Task item: All of the records should be restated word for word.

Data to process:

= = = = = = =

(* ===== verification/Canonical.v ===== *)
(** * The signed form of a policy document (stellar-agent-core,
      [policy/v1/canonical.rs])

    The bytes the owner signs: version, scope and rules rebuilt without
    formatting, each rule in a fixed key order, rendered and normalised. *)

From S2P Require Import Prelude RustStr PolicyTypes Toml.
From stdpp Require Import options.

Local Open Scope string_scope.
Local Open Scope list_scope.
Local Open Scope Z_scope.

#[local] Abbreviation InlineTable := (MapOf TomlValue).
#[local] Abbreviation Table := (MapOf Item).

Definition parse_failed {A} (detail : string) : result PolicyError A :=
  Err (PolicyFileParseFailed detail).

Definition REQUIRED_RULE_KEYS : list string := ["match"; "criteria"; "decision"].
Definition OPTIONAL_RULE_KEYS : list string := ["reason"; "ttl_secs"; "allow_opaque_signing"].

(** Insert the given entries one by one into an empty map. *)
Definition map_collect {A} (l : list (string * A)) : MapOf A :=
  foldl (fun out e => map_insert (fst e) (snd e) out) map_new l.

Definition plain_format {A} (f : Formatted A) : Formatted A := MkFormatted EmptyString (fvalue f).

Fixpoint strip_value_decor (v : TomlValue) : TomlValue :=
  match v with
  | TString f => TString (plain_format f)
  | TInteger f => TInteger (plain_format f)
  | TFloat f => TFloat (plain_format f)
  | TBoolean f => TBoolean (plain_format f)
  | TDatetime f => TDatetime (plain_format f)
  | TArray _ l => TArray EmptyString (map strip_value_decor l)
  | TInlineTable t =>
      TInlineTable (map_clear_decor
        (map_collect (map (fun e => (fst e, strip_value_decor (snd e))) (entries t))))
  end.

Definition canonical_scalar (i : Item) : result PolicyError TomlValue :=
  match i with
  | IValue v => Ok (strip_value_decor v)
  | _ => parse_failed "expected a scalar value (integer, string, boolean)"
  end.

Fixpoint canonical_item_as_value (i : Item) : result PolicyError TomlValue :=
  match i with
  | IValue v => Ok (strip_value_decor v)
  | ITable t =>
      es ← (fix go (l : list (string * Item)) : result PolicyError (list (string * TomlValue)) :=
              match l with
              | [] => Ok []
              | (k, i) :: l' =>
                  if is_item i
                  then cv ← canonical_item_as_value i; es ← go l'; Ok ((k, cv) :: es)
                  else go l'
              end) (entries t);
      Ok (TInlineTable (map_clear_decor (map_collect es)))
  | IArrayOfTables _ => parse_failed "unexpected array-of-tables within rule field"
  | INone => parse_failed "unexpected None item in rule field"
  end.

(** The two key loops of a rule: a missing required key is an error. *)
Fixpoint insert_required {A} (get : string -> option A) (conv : A -> result PolicyError TomlValue)
    (keys : list string) (out : Table) : result PolicyError Table :=
  match keys with
  | [] => Ok out
  | key :: keys' =>
      item ← ok_or (PolicyFileParseFailed ("rule missing required `" +:+ key +:+ "` key")) (get key);
      v ← conv item;
      insert_required get conv keys' (map_insert key (IValue v) out)
  end.

Fixpoint insert_optional {A} (get : string -> option A) (conv : A -> result PolicyError TomlValue)
    (keys : list string) (out : Table) : result PolicyError Table :=
  match keys with
  | [] => Ok out
  | key :: keys' =>
      match get key with
      | Some item => v ← conv item; insert_optional get conv keys' (map_insert key (IValue v) out)
      | None => insert_optional get conv keys' out
      end
  end.

Definition canonical_rule_table (src : Table) : result PolicyError Table :=
  out ← insert_required (table_get src) canonical_item_as_value REQUIRED_RULE_KEYS map_new;
  out ← insert_optional (table_get src) canonical_item_as_value OPTIONAL_RULE_KEYS out;
  Ok (map_clear_decor out).

Definition canonical_inline_rule (src : InlineTable) : InlineTable :=
  map_clear_decor (foldl (fun out key =>
    match inline_get src key with
    | Some v => map_insert key (strip_value_decor v) out
    | None => out
    end) map_new (REQUIRED_RULE_KEYS ++ OPTIONAL_RULE_KEYS)).

Definition canonical_table_from_inline_rule (src : InlineTable) : result PolicyError Table :=
  let inline := canonical_inline_rule src in
  let strip v := Ok (strip_value_decor v) in
  out ← insert_required (inline_get inline) strip REQUIRED_RULE_KEYS map_new;
  out ← insert_optional (inline_get inline) strip OPTIONAL_RULE_KEYS out;
  Ok (map_clear_decor out).

(** The document that [build_canonical_document] assembles, before it is
    rendered. *)
Definition canonical_document (doc : Table) : result PolicyError Table :=
  version_item ← ok_or (PolicyFileParseFailed "policy file missing required key `version`")
                   (table_get doc "version");
  version_val ← canonical_scalar version_item;
  let out := map_insert "version" (IValue version_val) map_new in
  scope_item ← ok_or (PolicyFileParseFailed "policy file missing required key `scope`")
                 (table_get doc "scope");
  scope_val ← canonical_scalar scope_item;
  let out := map_insert "scope" (IValue scope_val) out in
  match table_get doc "rules" with
  | None => Ok out
  | Some (IArrayOfTables aot) =>
      ts ← mapM_res canonical_rule_table aot;
      Ok (map_insert "rules" (IArrayOfTables ts) out)
  | Some (IValue (TArray _ arr)) =>
      ts ← mapM_res (fun val =>
             inline ← ok_or (PolicyFileParseFailed "rules array element is not a table")
                        (as_inline_table val);
             canonical_table_from_inline_rule inline) arr;
      Ok (map_insert "rules" (IArrayOfTables ts) out)
  | Some _ => parse_failed "`rules` must be an array of tables"
  end.

(** The two [while] loops: leading and trailing empty lines. *)
Fixpoint drop_empty (l : list string) : list string :=
  match l with
  | [] => []
  | s :: l' => if is_empty s then drop_empty l' else l
  end.

Definition normalise_whitespace (s : string) : string :=
  let result := drop_empty (map trim_end (lines s)) in
  let result := reverse (drop_empty (reverse result)) in
  str_join (String newline EmptyString) result +:+ String newline EmptyString.

Section canonical.
Context `{!TomlCrate}.

Definition build_canonical_document (doc : Table) : result PolicyError string :=
  out ← canonical_document doc;
  Ok (normalise_whitespace (toml_render out)).

Definition canonical_bytes (toml_text : string) : result PolicyError string :=
  doc ← map_err PolicyFileParseFailed (toml_parse toml_text);
  build_canonical_document doc.
End canonical.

= = = = = = =

Written response:
(* ===== verification/Canonical.v ===== *)
(** * The signed form of a policy document (stellar-agent-core,
      [policy/v1/canonical.rs])

    The bytes the owner signs: version, scope and rules rebuilt without
    formatting, each rule in a fixed key order, rendered and normalised. *)

From S2P Require Import Prelude RustStr PolicyTypes Toml.
From stdpp Require Import options.

Local Open Scope string_scope.
Local Open Scope list_scope.
Local Open Scope Z_scope.

#[local] Abbreviation InlineTable := (MapOf TomlValue).
#[local] Abbreviation Table := (MapOf Item).

Definition parse_failed {A} (detail : string) : result PolicyError A :=
  Err (PolicyFileParseFailed detail).

Definition REQUIRED_RULE_KEYS : list string := ["match"; "criteria"; "decision"].
Definition OPTIONAL_RULE_KEYS : list string := ["reason"; "ttl_secs"; "allow_opaque_signing"].

(** Insert the given entries one by one into an empty map. *)
Definition map_collect {A} (l : list (string * A)) : MapOf A :=
  foldl (fun out e => map_insert (fst e) (snd e) out) map_new l.

Definition plain_format {A} (f : Formatted A) : Formatted A := MkFormatted EmptyString (fvalue f).

Fixpoint strip_value_decor (v : TomlValue) : TomlValue :=
  match v with
  | TString f => TString (plain_format f)
  | TInteger f => TInteger (plain_format f)
  | TFloat f => TFloat (plain_format f)
  | TBoolean f => TBoolean (plain_format f)
  | TDatetime f => TDatetime (plain_format f)
  | TArray _ l => TArray EmptyString (map strip_value_decor l)
  | TInlineTable t =>
      TInlineTable (map_clear_decor
        (map_collect (map (fun e => (fst e, strip_value_decor (snd e))) (entries t))))
  end.

Definition canonical_scalar (i : Item) : result PolicyError TomlValue :=
  match i with
  | IValue v => Ok (strip_value_decor v)
  | _ => parse_failed "expected a scalar value (integer, string, boolean)"
  end.

Fixpoint canonical_item_as_value (i : Item) : result PolicyError TomlValue :=
  match i with
  | IValue v => Ok (strip_value_decor v)
  | ITable t =>
      es ← (fix go (l : list (string * Item)) : result PolicyError (list (string * TomlValue)) :=
              match l with
              | [] => Ok []
              | (k, i) :: l' =>
                  if is_item i
                  then cv ← canonical_item_as_value i; es ← go l'; Ok ((k, cv) :: es)
                  else go l'
              end) (entries t);
      Ok (TInlineTable (map_clear_decor (map_collect es)))
  | IArrayOfTables _ => parse_failed "unexpected array-of-tables within rule field"
  | INone => parse_failed "unexpected None item in rule field"
  end.

(** The two key loops of a rule: a missing required key is an error. *)
Fixpoint insert_required {A} (get : string -> option A) (conv : A -> result PolicyError TomlValue)
    (keys : list string) (out : Table) : result PolicyError Table :=
  match keys with
  | [] => Ok out
  | key :: keys' =>
      item ← ok_or (PolicyFileParseFailed ("rule missing required `" +:+ key +:+ "` key")) (get key);
      v ← conv item;
      insert_required get conv keys' (map_insert key (IValue v) out)
  end.

Fixpoint insert_optional {A} (get : string -> option A) (conv : A -> result PolicyError TomlValue)
    (keys : list string) (out : Table) : result PolicyError Table :=
  match keys with
  | [] => Ok out
  | key :: keys' =>
      match get key with
      | Some item => v ← conv item; insert_optional get conv keys' (map_insert key (IValue v) out)
      | None => insert_optional get conv keys' out
      end
  end.

Definition canonical_rule_table (src : Table) : result PolicyError Table :=
  out ← insert_required (table_get src) canonical_item_as_value REQUIRED_RULE_KEYS map_new;
  out ← insert_optional (table_get src) canonical_item_as_value OPTIONAL_RULE_KEYS out;
  Ok (map_clear_decor out).

Definition canonical_inline_rule (src : InlineTable) : InlineTable :=
  map_clear_decor (foldl (fun out key =>
    match inline_get src key with
    | Some v => map_insert key (strip_value_decor v) out
    | None => out
    end) map_new (REQUIRED_RULE_KEYS ++ OPTIONAL_RULE_KEYS)).

Definition canonical_table_from_inline_rule (src : InlineTable) : result PolicyError Table :=
  let inline := canonical_inline_rule src in
  let strip v := Ok (strip_value_decor v) in
  out ← insert_required (inline_get inline) strip REQUIRED_RULE_KEYS map_new;
  out ← insert_optional (inline_get inline) strip OPTIONAL_RULE_KEYS out;
  Ok (map_clear_decor out).

(** The document that [build_canonical_document] assembles, before it is
    rendered. *)
Definition canonical_document (doc : Table) : result PolicyError Table :=
  version_item ← ok_or (PolicyFileParseFailed "policy file missing required key `version`")
                   (table_get doc "version");
  version_val ← canonical_scalar version_item;
  let out := map_insert "version" (IValue version_val) map_new in
  scope_item ← ok_or (PolicyFileParseFailed "policy file missing required key `scope`")
                 (table_get doc "scope");
  scope_val ← canonical_scalar scope_item;
  let out := map_insert "scope" (IValue scope_val) out in
  match table_get doc "rules" with
  | None => Ok out
  | Some (IArrayOfTables aot) =>
      ts ← mapM_res canonical_rule_table aot;
      Ok (map_insert "rules" (IArrayOfTables ts) out)
  | Some (IValue (TArray _ arr)) =>
      ts ← mapM_res (fun val =>
             inline ← ok_or (PolicyFileParseFailed "rules array element is not a table")
                        (as_inline_table val);
             canonical_table_from_inline_rule inline) arr;
      Ok (map_insert "rules" (IArrayOfTables ts) out)
  | Some _ => parse_failed "`rules` must be an array of tables"
  end.

(** The two [while] loops: leading and trailing empty lines. *)
Fixpoint drop_empty (l : list string) : list string :=
  match l with
  | [] => []
  | s :: l' => if is_empty s then drop_empty l' else l
  end.

Definition normalise_whitespace (s : string) : string :=
  let result := drop_empty (map trim_end (lines s)) in
  let result := reverse (drop_empty (reverse result)) in
  str_join (String newline EmptyString) result +:+ String newline EmptyString.

Section canonical.
Context `{!TomlCrate}.

Definition build_canonical_document (doc : Table) : result PolicyError string :=
  out ← canonical_document doc;
  Ok (normalise_whitespace (toml_render out)).

Definition canonical_bytes (toml_text : string) : result PolicyError string :=
  doc ← map_err PolicyFileParseFailed (toml_parse toml_text);
  build_canonical_document doc.
End canonical.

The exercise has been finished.